Initial claims for state unemployment benefits dropped 29,000 to a seasonally adjusted 469,000, the Labor Department said on Thursday. That was in line with market expectations.
Separately, the department said non-farm productivity rose at a 6.9 percent annual rate rather than the 6.2 percent pace it estimated last month. The increase in productivity, which measures hourly output per worker, was above market expectations for a 6.3 percent rate.
Firing activity has largely tapered off, but new hiring has yet to pick up. Firms are still squeezing productivity out of the current workforce and are reluctant to add new hires, said Zach Pandl, an economist at Nomura Securities International in New York.
U.S. stock index futures were flat after the data, while Treasury debt prices were little changed. The U.S. dollar held gains against the euro.
Initial claims data in recent weeks has been distorted by bad weather, making it difficult to gauge the labor market trend, but a Labor Department official said there were no special factors for the latest numbers.
Severe snowstorms hammered much of the country last month, keeping some workers at home as some areas came to a standstill. That will act as a drag on the government's closely watched employment report for February, scheduled for release on Friday, analysts said.
According to a Reuters survey, nonfarm payrolls are forecast to have fallen 50,000 last month after slipping 20,000 in January.
We think we are on the cusp of a hiring recovery, it's just a question of when, said Pandl.

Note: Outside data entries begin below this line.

(** On the desktop, or on another screen of the chipset. *)
Definition route_rest (ev : Event) : C unit :=
  track_ctrl ev ;;;
  let! c := get in
  if co_full c then
    when ((ev_kind ev =? EVENT_KEY_DOWN) && (ev_code ev =? KEY_ESC)) (modify (put_exit true)) ;;;
    let! c := get in
    match screen_event ev c with
    | Ok ops => for_each ops run_op
    | Err _ => route_popup ev
    end
  else route_popup ev.

Definition _route_event (ev : Event) : C unit :=
  if ev_kind ev =? QUIT then create_task TStop
  else
    let! c := get in
    match action_for (co_bindings c) ev with
    | Some a =>
        if beq a (lit "keybindings") then launch_app (lit "keybindings") []
        else if beq a (lit "source") then open_window_source
        else if beq a (lit "next_window") then cycle_focus 1
        else if beq a (lit "previous_window") then cycle_focus (-1)
        else route_rest ev
    | None => route_rest ev
    end.

(** One round of [_input_loop]. *)
Definition reap : C unit :=
  let! ws := gets co_windows in
  for_each ws (fun id => let! w := win id in when (cw_closed w) (remove_window id)).
Definition input_step (ev : Event) : C unit := _route_event ev ;;; reap.

(** [seed_desktop] *)
Definition launch_items (apps : list (AppInfo F (Menu call))) : list (MenuItem call) :=
  match apps with
  | [] => [mkMenuItem (lit "(none)") None false false]
  | _ => map (fun a => mkMenuItem (app_label a) (Some (CLaunch (ai_name a))) false true) apps
  end.
Definition seed_system_menus : C unit :=
  let apps := list_apps registry in
  modify (fun c => put_bar (set_system_menus
    [mkMenu (lit "PythonOS")
       [mkMenuItem (lit "About PythonOS") (Some CAbout) false true;
        mkMenuItem (lit "View Window's Source (F2)") (Some CSource) false true;
        mkMenuItem (lit "Keybindings" ++ [8230] ++ lit " (F1)") (Some (CLaunch (lit "keybindings"))) false true;
        MenuItem_sep; mkMenuItem (lit "Version: 3.14.0a0") None false false];
     mkMenu (lit "Apps") (launch_items (launcher_group (lit "app") apps));
     mkMenu (lit "Demos") (launch_items (launcher_group (lit "demo") apps));
     mkMenu (lit "Games") (launch_items (launcher_group (lit "game") apps))] (co_bar c)) c).
Definition seed_desktop : C unit :=
  modify (fun c => put_dock (seed_pinned_from_registry (list_apps registry) (co_dock c)) c) ;;; seed_system_menus.

(** ** Frames: who paints what, in the order of painting *)

Inductive paint : Type :=
| PDesktop | PChrome (id : Z) (r : rect) | PClose (id : Z) (r : rect) | PBody (id : Z) (r : rect) | PDock (r : rect) | PLabel (r : rect)
| PMenuBar (r : rect) | PPanel (r : rect).

(** A window's surface, as the presenters look at it: its size, whether the
    guest has its pixels, and the host's handle that [_sync_to_host] gives, 0
    for none.  The applications own the surfaces. *)
Record Surface : Type := mkSurf { sf_w : Z; sf_h : Z; sf_pixels : bool; sf_handle : Z }.

(** [host] is the host's presenter, which draws close boxes and copies the
    surfaces the host has a handle of; the local one copies those whose pixels
    are in the guest. *)
Definition paint_body (host : bool) (id : Z) (w : Window) (s : Surface) : list paint :=
  if (if host then negb (sf_handle s =? 0) else sf_pixels s) then [PBody id (cw_x w, body_y w, sf_w s, sf_h s)] else [].
Definition paint_window (host : bool) (id : Z) (w : Window) (s : Surface) : list paint :=
  (if cw_chrome w then [PChrome id (cw_x w, cw_y w, cw_w w, TITLE_BAR_H)] ++ (if host then [PClose id (_close_box_rect w)] else []) else [])
  ++ paint_body host id w s.

(** The dock on a screen of [w] by [h]: the band, and above it the name of the
    item under the pointer.  [measure] is the size of a text; icons begin
    inside the band and texts stay on what they are drawn on. *)
Definition label_rect (host : bool) (measure : str -> Z * Z) (w h : Z) (label : str) (c : Compositor) : rect :=
  let first_x := if host then _dock_first_x c else (w - _dock_total_w c) / 2 in
  let (tw, th) := measure label in
  let label_w := tw + 12 in
  let label_h := th + 6 in
  let label_x := first_x + co_hot c * (DOCK_ICON_SIZE + DOCK_ICON_GAP) + (DOCK_ICON_SIZE - label_w) / 2 in
  (Z.max 4 (Z.min (w - 4 - label_w) label_x), h - DOCK_H - label_h - 4, label_w, label_h).
Definition local_measure (label : str) : Z * Z := (len label * GLYPH_W, GLYPH_H).
Definition paint_dock (host : bool) (measure : str -> Z * Z) (w h : Z) (c : Compositor) : result (list paint) :=
  match visible (co_dock c) with
  | [] => Ok []
  | items =>
      if 0 <=? co_hot c then
        let? it := index items (co_hot c) in
        Ok [PDock (0, h - DOCK_H, w, DOCK_H); PLabel (label_rect host (if host then measure else local_measure) w h (di_name it) c)]
      else Ok [PDock (0, h - DOCK_H, w, DOCK_H)]
  end.
Definition panel (r : option rect) : list paint := match r with Some r => [PPanel r] | None => [] end.
(** The frame, once the menu bar has been laid out; [dock] is what painting
    the dock gave. *)
Definition frame (host : bool) (surface : Z -> Surface) (w h : Z) (dock : list paint) (c : Compositor) : list paint :=
  [PDesktop] ++ concat (map (fun id => paint_window host id (co_heap c id) (surface id)) (co_windows c))
  ++ dock
  ++ [PMenuBar (0, 0, w, MENU_BAR_H)] ++ panel (mb_anchor (co_bar c))
  ++ (if pp_open (co_popup c) then panel (pp_anchor (co_popup c)) else []).

(** [_redraw]: under the chipset, on the host's display, or on the local
    framebuffer.  [measure] is the text size of the menu bar, [measure11] that
    of the dock's label, [uptime] the clock.  Under the chipset nothing is
    drawn while it shows another screen than the desktop's.  A host that fails
    leaves the rest of the frames to the local presenter. *)
Inductive presenter : Type := ByChipset (has_back : bool) | ByBridge | Local.
Definition any_dirty (c : Compositor) : bool := existsb (fun id => cw_dirty (co_heap c id)) (co_windows c).
Definition draws (by_ : presenter) (uptime : str) (c : Compositor) : bool :=
  match by_ with
  | ByChipset has_back => negb (has_back && beq uptime (co_uptime c) && negb (co_redraw c) && negb (any_dirty c) && negb (is_open (co_bar c)))
  | ByBridge => negb (negb (co_redraw c) && beq uptime (co_uptime c) && negb (any_dirty c))
  | Local => any_dirty c
  end.
Definition windows_drawn : C unit := let! ws := gets co_windows in for_each ws (fun id => upd_win id (win_dirty false)).
Definition _redraw (measure measure11 : str -> Z * Z) (surface : Z -> Surface) (by_ : presenter) (uptime : str) : C (option (list paint)) :=
  let! c := get in
  if negb (draws by_ uptime c) then ret None
  else
    match by_ with Local => ret tt | _ => modify (put_uptime uptime) ;;; modify (put_redraw false) end ;;;
    let host := match by_ with ByBridge => true | _ => false end in
    match (match by_ with ByBridge => Some (co_size c) | ByChipset _ => if co_full c then None else fb | Local => fb end) with
    | None => ret None
    | Some (w, h) =>
        when (negb host) windows_drawn ;;;
        let! c := get in
        let! dock := lift (paint_dock host measure11 w h c) in
        let! b := lift (render measure w (set_right_text uptime (co_bar c))) in
        modify (put_bar b) ;;;
        when host windows_drawn ;;;
        let! c := get in
        ret (Some (frame host surface w h dock c))
    end.

(** [_uptime_str] from the timer's ticks, of which there are 100 a second. *)
Definition two_digits (n : Z) : str := if n <? 10 then lit "0" ++ str_of_int n else str_of_int n.
Definition _uptime_str (ticks boot_tick0 : Z) : str :=
  let elapsed := Z.max 0 ((ticks - boot_tick0) / 100) in
  two_digits (elapsed / 3600) ++ lit ":" ++ two_digits ((elapsed / 60) mod 60) ++ lit ":" ++ two_digits (elapsed mod 60).

Definition Compositor_init : Compositor :=
  mkComp [] (fun _ => CompositorWindow [] 0 0 0 0 true) 0 (-1) None 0 0 true (0, 0) Dock_init Popup_init 0 [] (-1) MenuBar_init [] [] []
    _bindings false false false [] [].
End compositor.
Arguments call : clear implicits.
Arguments Window : clear implicits.
Arguments task : clear implicits.
Arguments Compositor : clear implicits.
Arguments app_op : clear implicits.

The labor market is being anxiously watched to see whether the economy's recovery from the worst downturn since the 1930s will be sustained when support from government stimulus and the rebuilding of inventories fade later this year.
Even as the economy buckled from the downturn, productivity has expanded for seven straight quarters as employers cut their workforce to hold costs down.
Some analysts believe companies cannot continue to boost output without starting to hire new workers. However, others reckon companies will hold off new hires, while gauging the strength of the economic recovery and instead opt to extend working hours and make temporary workers permanent staff.
Unit labor costs, a gauge of inflation and profit pressures closely watched by the Federal Reserve, fell more steeply than previously thought. Costs fell 5.9 percent instead of 4.4 percent, after declining 7.6 percent in the third quarter.
Analysts had expected unit labor costs to fall 4.4 percent in the fourth quarter. Compared to a year ago, unit labor costs were down a record 4.7 percent.
There were encouraging signs in the claims report, with the four-week moving average of new claims -- which irons out week-to-week volatility -- falling 3,500 to 470,750.
The number of people still receiving benefits after an initial week of aid dropped 134,000 to 4.5 million in the week ended February 20, the lowest since early January 2009. This measure peaked in June last year and has been steadily declining.
The insured unemployment rate, which measures the percentage of the insured labor force that is jobless, slipped to 3.5 percent in the week ended February 20 from 3.6 percent.